To do - Repeat each line, word for word, from the one containing "A [.tar.gz] file" through the last line of the entries, and include no other output.

BEGIN Source material

(** * update.py: the release updater, embedded and verified

    The script keeps the directory [frp] in step with the latest release
    of a GitHub repository.  Everything it does is a sequence of file
    system calls, two HTTP requests and log lines, so the embedding is a
    state-and-exception monad over a small POSIX-like file system:

    - a file system is a tree of directories (ordered lists of named
      children, the order being the one [os.listdir] reports) and regular
      files, without links;
    - a Python path string is the list of its [/]-separated components,
      the slash at the head of an absolute path being one of them,
      resolved against the tree one component at a time, the way the
      kernel does it;
    - a [str] is its UTF-8 encoding;
    - an exception leaves the file system as it was when it was raised,
      so a failed run can be inspected afterwards. *)

From Stdlib Require Import String Ascii List Bool Arith.
Import ListNotations.
Local Open Scope string_scope.
Local Open Scope list_scope.

Set Implicit Arguments.

(* string concatenation, kept apart from list append *)
Infix "+++" := String.append (right associativity, at level 60).
Set Warnings "-register-all".

(** ** Exceptions *)

Inductive exn : Type :=
| FileNotFoundError
| FileExistsError
| NotADirectoryError
| IsADirectoryError
| OSError_ENOTEMPTY      (* OSError: [Errno 39] Directory not empty *)
| OSError_EINVAL         (* OSError: [Errno 22] Invalid argument    *)
| OSError_EBUSY          (* OSError: [Errno 16] Device or resource busy *)
| UnicodeDecodeError
| ReadError              (* tarfile.ReadError; EOFError of a cut-off gzip stream *)
| RequestException       (* requests.exceptions.*, raise_for_status *)
| InvalidVersion.        (* packaging.version.InvalidVersion *)

(** ** Archives

    A [.tar.gz] file is modelled by the members that can be read from it,
    in order, and a flag telling whether the stream is damaged after the
    last of them.  Members are directories and regular files: links,
    devices and fifos are not modelled, so what is proved of "an archive"
    is proved of the archives made of directories and regular files.  A
    member name is a path of any shape: it may climb with [..] and it may
    be absolute. *)

Inductive comp : Type :=
| Up                (* ".." *)
| Cur               (* "." or an empty component *)
| Name (n : string)
| Root.             (* the slash at the head of an absolute path *)

Definition rawpath := list comp.

Inductive mkind : Type :=
| MDir
| MFile (data : string).

Record member : Type := Member { m_name : rawpath; m_kind : mkind }.

Record tarball : Type := Tarball { members : list member; damaged : bool }.

(** ** The file system tree *)

Inductive content : Type :=
| Raw (s : string)          (* any bytes that are not a gzip'ed tar *)
| TarGz (t : tarball).

Inductive node : Type :=
| File (c : content)
| Dir (entries : list (string * node)).

Definition path := list string.

Section Assoc.
Variable V : Type.

Fixpoint alookup (x : string) (es : list (string * V)) : option V :=
  match es with
  | [] => None
  | (y, v) :: es' => if String.eqb x y then Some v else alookup x es'
  end.

(* replaces the child in place, or appends a new one *)
Fixpoint ainsert (x : string) (v : V) (es : list (string * V))
  : list (string * V) :=
  match es with
  | [] => [(x, v)]
  | (y, u) :: es' =>
      if String.eqb x y then (x, v) :: es' else (y, u) :: ainsert x v es'
  end.

Fixpoint aremove (x : string) (es : list (string * V))
  : list (string * V) :=
  match es with
  | [] => []
  | (y, u) :: es' =>
      if String.eqb x y then aremove x es' else (y, u) :: aremove x es'
  end.
End Assoc.

Fixpoint fs_get (n : node) (p : path) : option node :=
  match p with
  | [] => Some n
  | x :: p' =>
      match n with
      | Dir es =>
          match alookup x es with
          | Some c => fs_get c p'
          | None => None
          end
      | File _ => None
      end
  end.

END Source material

Reply -
    A [.tar.gz] file is modelled by the members that can be read from it,
    in order, and a flag telling whether the stream is damaged after the
    last of them.  Members are directories and regular files: links,
    devices and fifos are not modelled, so what is proved of "an archive"
    is proved of the archives made of directories and regular files.  A
    member name is a path of any shape: it may climb with [..] and it may
    be absolute. *)

Inductive comp : Type :=
| Up                (* ".." *)
| Cur               (* "." or an empty component *)
| Name (n : string)
| Root.             (* the slash at the head of an absolute path *)

Definition rawpath := list comp.

Inductive mkind : Type :=
| MDir
| MFile (data : string).

Record member : Type := Member { m_name : rawpath; m_kind : mkind }.

Record tarball : Type := Tarball { members : list member; damaged : bool }.

(** ** The file system tree *)

Inductive content : Type :=
| Raw (s : string)          (* any bytes that are not a gzip'ed tar *)
| TarGz (t : tarball).

Inductive node : Type :=
| File (c : content)
| Dir (entries : list (string * node)).

Definition path := list string.

Section Assoc.
Variable V : Type.

Fixpoint alookup (x : string) (es : list (string * V)) : option V :=
  match es with
  | [] => None
  | (y, v) :: es' => if String.eqb x y then Some v else alookup x es'
  end.

(* replaces the child in place, or appends a new one *)
Fixpoint ainsert (x : string) (v : V) (es : list (string * V))
  : list (string * V) :=
  match es with
  | [] => [(x, v)]
  | (y, u) :: es' =>
      if String.eqb x y then (x, v) :: es' else (y, u) :: ainsert x v es'
  end.

Fixpoint aremove (x : string) (es : list (string * V))
  : list (string * V) :=
  match es with
  | [] => []
  | (y, u) :: es' =>
      if String.eqb x y then aremove x es' else (y, u) :: aremove x es'
  end.
End Assoc.

Fixpoint fs_get (n : node) (p : path) : option node :=
  match p with
  | [] => Some n
  | x :: p' =>
      match n with
      | Dir es =>
          match alookup x es with
          | Some c => fs_get c p'
          | None => None
          end
      | File _ => None
      end
  end.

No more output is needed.